By Chijioke Ohuocha and Alexis Akwagyiram
LAGOS (Reuters) – Nigeria’s central bank should lower interest rates so that the government can borrow domestically to boost the economy, which is stuck in recession, without increasing its debt-servicing costs, the country’s finance minister said on Monday.
The government also planned an “immediate large injection of funds” though asset sales, advance payments for license renewals and infrastructure concessions, its budget minister said.
Finance Minister Kemi Adeosun said she is working with the debt office, Nigeria’s sovereign wealth fund and the pension industry to issue an infrastructure bond to raise money for road and housing projects. She did not elaborate.
She said she wanted the central bank to reconsider its July interest rate increase, which it implemented to help support the naira and attract foreign investment.
The central bank, which is independent of the government, is due to announce its next rate decision on Tuesday. Economists polled by Reuters last week predicted that the central bank would keep its key interest rate at 14 percent and reiterate its focus on resuscitating the economy.
“We need lower interest rates, because when we are borrowing and interest rates go up, it increases our cost of debt service and it reduces the amount of money that is available to spend on capital projects,” Adeosun told CNBC Africa.

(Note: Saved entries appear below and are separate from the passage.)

(** ** The handler of index.js *)

(** X17.  Past the gate the handler of index.js calls the client exactly
    once, with no second attempt: a throw of the client is answered with
    status 500 [server_error]; a completion is answered with status 200
    once the two writes went through, and when no text can be read from it
    the message is the placeholder, for which the tokens of the completion
    are charged all the same. *)
Theorem index_js_single_attempt {Ext : Type} {svc : Services Ext} (env : Env)
    (req : Request.t) (userId message : string) (w : World Ext)
    (usedTokens : Z) (e1 e2 : Ext)
    (outcome : Completed (option Completion.t)) :
  Request.userId req = Some userId -> truthy userId = true ->
  Request.message req = Some message -> truthy message = true ->
  getTokens userId (ext w) = (Returned usedTokens, e1) ->
  geNumber usedTokens (IndexJs.FREE_TOKEN_LIMIT env) = false ->
  create (IndexJs.paramsFor (IndexJs.modelToUse env) message) e1 = (outcome, e2) ->
  exists resp w',
    IndexJs.api_chat env req w = (Returned resp, w')
    /\ exchanges w' =
       (exchanges w ++
        [(IndexJs.paramsFor (IndexJs.modelToUse env) message, outcome)])%list
    /\ (forall err, outcome = Thrown err ->
          ext w' = e2 /\
          resp = {| Response.status := 500;
                    Response.body :=
                      Response.Failure "server_error" (JsError.message err) |})
    /\ (forall completion e3 e4 newTotal,
          outcome = Returned completion ->
          insert (rowsOf (Request.sessionId req) message
                    (orUndef (candidateOf completion) IndexJs.EMPTY_FROM_MODEL)
                    (tokenCountOf completion)) e2 = (Returned tt, e3) ->
          addTokens userId (tokenCountOf completion) e3 = (Returned newTotal, e4) ->
          ext w' = e4 /\
          resp = {| Response.status := 200;
                    Response.body :=
                      Response.Answer
                        (orUndef (candidateOf completion) IndexJs.EMPTY_FROM_MODEL)
                        (tokenCountOf completion) (Some newTotal) |} /\
          (truthyUndef (candidateOf completion) = false ->
           orUndef (candidateOf completion) IndexJs.EMPTY_FROM_MODEL =
           IndexJs.EMPTY_FROM_MODEL)).
Proof.
  intros Hu Htu Hm Htm Hget Hgate Hcreate.
  unfold IndexJs.api_chat, tryCatch. rewrite Hu, Hm, Htu, Htm. cbn [negb orb].
  unfold bind, log, call, openai_create, ret. cbn [ext exchanges console].
  rewrite Hget. cbn [ext exchanges console]. rewrite Hgate.
  cbn [ext exchanges console]. rewrite Hcreate.
  destruct outcome as [completion|err]; cbn [ext exchanges console].
  - match goal with
    | |- context [insert ?rows e2] =>
        destruct (insert rows e2) as [[[]|dbErr] e3] eqn:Hinsert
    end; cbn [ext exchanges console].
    + destruct (addTokens userId (tokenCountOf completion) e3)
        as [[newTotal|tokErr] e4] eqn:Hadd; cbn [ext exchanges console];
        eexists _, _; (split; [reflexivity|]); (split; [reflexivity|]);
        (split; [intros err [=]|]);
        intros completion' e3' e4' newTotal' [= <-] Hins' Hadd';
        rewrite Hinsert in Hins'; injection Hins' as <-;
        rewrite Hadd in Hadd'; try discriminate Hadd'.
      injection Hadd' as <- <-. split; [reflexivity|]. split; [reflexivity|].
      destruct (candidateOf completion) as [[|c s]|]; cbn; easy.
    + eexists _, _; (split; [reflexivity|]); (split; [reflexivity|]);
        (split; [intros err [=]|]).
      intros completion' e3' e4' newTotal' [= <-] Hins'.
      rewrite Hinsert in Hins'. discriminate Hins'.
  - eexists _, _. split; [reflexivity|]. split; [reflexivity|].
    split; [intros err' [= <-]; now split | intros ? ? ? ? [=]].
Qed.

(** ** The payment routes *)

Lemma pricing_Missing (key : string) :
  pricing key = Missing <->
  ~ In key ("college" :: "lite" :: "pro" :: objectPrototypeNames).
Proof.
  unfold pricing.
  destruct (String.eqb_spec key "college") as [->|H1];
    [split; [discriminate | intros H; exfalso; apply H; now left]|].
  destruct (String.eqb_spec key "lite") as [->|H2];
    [split; [discriminate | intros H; exfalso; apply H; right; now left]|].
  destruct (String.eqb_spec key "pro") as [->|H3];
    [split; [discriminate | intros H; exfalso; apply H; right; right; now left]|].
  destruct (existsb (String.eqb key) objectPrototypeNames) eqn:Hex.
  - split; [discriminate|]. intros H. exfalso. apply H.
    apply existsb_exists in Hex as (name & Hin & Heq).
    apply String.eqb_eq in Heq as ->. now do 3 right.
  - split; [|reflexivity]. intros _ [H|[H|[H|H]]]; try congruence.
    assert (existsb (String.eqb key) objectPrototypeNames = true); [|congruence].
    apply existsb_exists. exists key. split; [assumption | apply String.eqb_refl].
Qed.

Lemma falsy_pricing (key : string) :
  falsy (pricing key) = true <-> pricing key = Missing.
Proof.
  unfold pricing.
  repeat (destruct (String.eqb _ _); [cbn; split; discriminate|]).
  destruct (existsb _ _); cbn; split; congruence.
Qed.

Section PaymentFacts.

Context {R : Type} {platform : Platform R}.
Variable env : Env.

(** X18.  POST /api/create-order answers 400 [invalid_plan] exactly for
    the plans that are neither [college], [lite] or [pro] nor the name of
    a member inherited from [Object.prototype], a missing plan included,
    and does nothing else then; for every other plan, [constructor] and
    the like included, it calls the gateway once and never answers 400. *)
Theorem create_order_plan_check (body : OrderBody.t) (s : Shop.t R) :
  exists resp s',
    api_create_order body s = (Returned resp, s')
    /\ (PaymentResponse.status resp = 400 <->
        ~ In (interpolate (OrderBody.plan body))
            ("college" :: "lite" :: "pro" :: objectPrototypeNames))
    /\ (PaymentResponse.status resp = 400 ->
          s' = s /\
          PaymentResponse.body resp = PaymentResponse.Failure "invalid_plan" None)
    /\ (PaymentResponse.status resp <> 400 ->
          Shop.gateway s' = snd (orders_create (orderRequestOf body s) (Shop.gateway s))).
Proof.
  assert (Hcheck :
    falsy (pricing (interpolate (OrderBody.plan body))) = true <->
    ~ In (interpolate (OrderBody.plan body))
        ("college" :: "lite" :: "pro" :: objectPrototypeNames))
    by (rewrite falsy_pricing; apply pricing_Missing).
  unfold api_create_order.
  destruct (falsy (pricing (interpolate (OrderBody.plan body)))) eqn:Hfalsy.
  - eexists _, _. split; [reflexivity|]. cbn.
    split; [split; [intros _; now apply Hcheck | reflexivity]|].
    split; [easy | congruence].
  - assert (Hknown :
      ~ ~ In (interpolate (OrderBody.plan body))
            ("college" :: "lite" :: "pro" :: objectPrototypeNames))
      by (intros Hnot; apply Hcheck in Hnot; discriminate).
    unfold Eff.tryCatch, Eff.bind, Eff.ret, createOrder, inDb, Eff.lift, logPayment.
    fold (orderRequestOf body s).
    destruct (orders_create (orderRequestOf body s) (Shop.gateway s))
      as [[order|err] g] eqn:Hgateway; cbn [Shop.db Shop.gateway Shop.clock Shop.console].
    + destruct (insertTransaction _ _ _ _) as [[inserted|err] db'];
        eexists _, _; (split; [reflexivity|]); cbn;
        (split; [split; [lia | intros Hnot; now destruct (Hknown Hnot)]|]);
        (split; [lia | reflexivity]).
    + eexists _, _. split; [reflexivity|]. cbn.
      split; [split; [lia | intros Hnot; now destruct (Hknown Hnot)]|].
      split; [lia | reflexivity].
Qed.

(** X19.  For one of the three plans the gateway is asked for an order
    of the price of the plan in paise, 9900, 29900 or 59900, in INR.  When
    it returns an order and the database is healthy, the answer is that
    order with status 200 and one row is appended to [transactions], with
    the user, the id of the order, the price and the status [created];
    when the insert is refused the answer is the same and no row exists;
    when the insert rejects, the answer is 500 [razorpay_error] although
    the order exists.  When the gateway throws, the answer is 500
    [razorpay_error] and the database is not touched. *)
Theorem create_order_known_plan (body : OrderBody.t) (s : Shop.t R)
    (price : Z) (outcome : Completed Order.t) (g : R) :
  pricing (interpolate (OrderBody.plan body)) = Own price ->
  orders_create (orderRequestOf body s) (Shop.gateway s) = (outcome, g) ->
  (price = 9900 \/ price = 29900 \/ price = 59900)
  /\ OrderRequest.amount (orderRequestOf body s) = Own price
  /\ exists resp s',
       api_create_order body s = (Returned resp, s')
       /\ Shop.gateway s' = g
       /\ (forall order, outcome = Returned order ->
             (healthy (Shop.db s) ->
                resp = {| PaymentResponse.status := 200;
                          PaymentResponse.body :=
                            PaymentResponse.OrderCreated order |}
                /\ Db.transactions (Shop.db s') =
                   (Db.transactions (Shop.db s) ++
                    [createdTransaction body order (Shop.db s)])%list)
             /\ (forall rest, Db.faults (Shop.db s) = Some Refused :: rest ->
                   resp = {| PaymentResponse.status := 200;
                             PaymentResponse.body :=
                               PaymentResponse.OrderCreated order |}
                   /\ Db.transactions (Shop.db s') = Db.transactions (Shop.db s))
             /\ (forall err rest,
                   Db.faults (Shop.db s) = Some (Rejected err) :: rest ->
                   resp = {| PaymentResponse.status := 500;
                             PaymentResponse.body :=
                               PaymentResponse.Failure "razorpay_error"
                                 (Some (orUndef (JsError.message err)
                                          (JsError.toString err))) |}
                   /\ Db.transactions (Shop.db s') = Db.transactions (Shop.db s)))
       /\ (forall err, outcome = Thrown err ->
             resp = {| PaymentResponse.status := 500;
                       PaymentResponse.body :=
                         PaymentResponse.Failure "razorpay_error"
                           (Some (orUndef (JsError.message err)
                                    (JsError.toString err))) |}
             /\ Shop.db s' = Shop.db s).
Proof.
  intros Hprice Hgateway. split; [|split].
  - revert Hprice. unfold pricing.
    repeat (destruct (String.eqb _ _); [intros [= <-]; auto|]).
    destruct (existsb _ _); discriminate.
  - exact Hprice.
  - unfold api_create_order.
    assert (Hfalsy : falsy (pricing (interpolate (OrderBody.plan body))) = false).
    { destruct (falsy _) eqn:Hf; [|reflexivity].
      apply falsy_pricing in Hf. congruence. }
    rewrite Hfalsy.
    unfold Eff.tryCatch, Eff.bind, Eff.ret, createOrder, inDb, Eff.lift, logPayment.
    fold (orderRequestOf body s). rewrite Hgateway.
    destruct outcome as [order|err];
      cbn [Shop.db Shop.gateway Shop.clock Shop.console].
    + unfold insertTransaction, Db.statement, healthy, createdTransaction.
      destruct (Db.faults (Shop.db s)) as [|[[|err]|] rest] eqn:Hfaults;
        eexists _, _; (split; [reflexivity|]); (split; [reflexivity|]);
        (split; [|intros err' [=]]);
        intros order' [= <-];
        (split; [intros Hh; try discriminate Hh; now split|]);
        (split; [intros rest' Hrest; try discriminate Hrest; now split|]);
        intros err' rest' Hrest; try discriminate Hrest;
        injection Hrest as <- _; now split.
    + eexists _, _. split; [reflexivity|]. split; [reflexivity|].
      split; [intros order [=]|]. intros err' [= <-]. now split.
Qed.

“The attempt was to manage inflation and the trade-off for the economy right now is what is a bigger problem: Is it growth or inflation? For me it is growth. I would rather seek growth. We can manage inflation. I think for us, at the moment in the Nigerian economy, growth is the most important thing.”
Africa’s biggest economy slid into recession for the first time in more than 20 years in the second quarter. The naira was quoted at a record low of 425 per dollar on the black market on Monday, which it touched last week as chronic hard currency shortages continued to hurt businesses.
Budget Minister Udoma Udo Udoma told a business conference the government planned asset sales to inject more funds into the economy but gave no details. The government has spent almost 800 billion naira ($2.54 billion) on capital expenditures since the budget got approved in May, officials have said.
He also said the government had almost finished preparing a bill asking parliament for emergency legislation powers to improve the business climate.
Adeosun said some adjustment was needed to narrow the spread between the official and black market currency rates, which is running at 25 percent since the central bank floated the naira.
“We still need to make some necessary adjustment to ensure that the spread is narrow, so that we have true price discovery,” she said.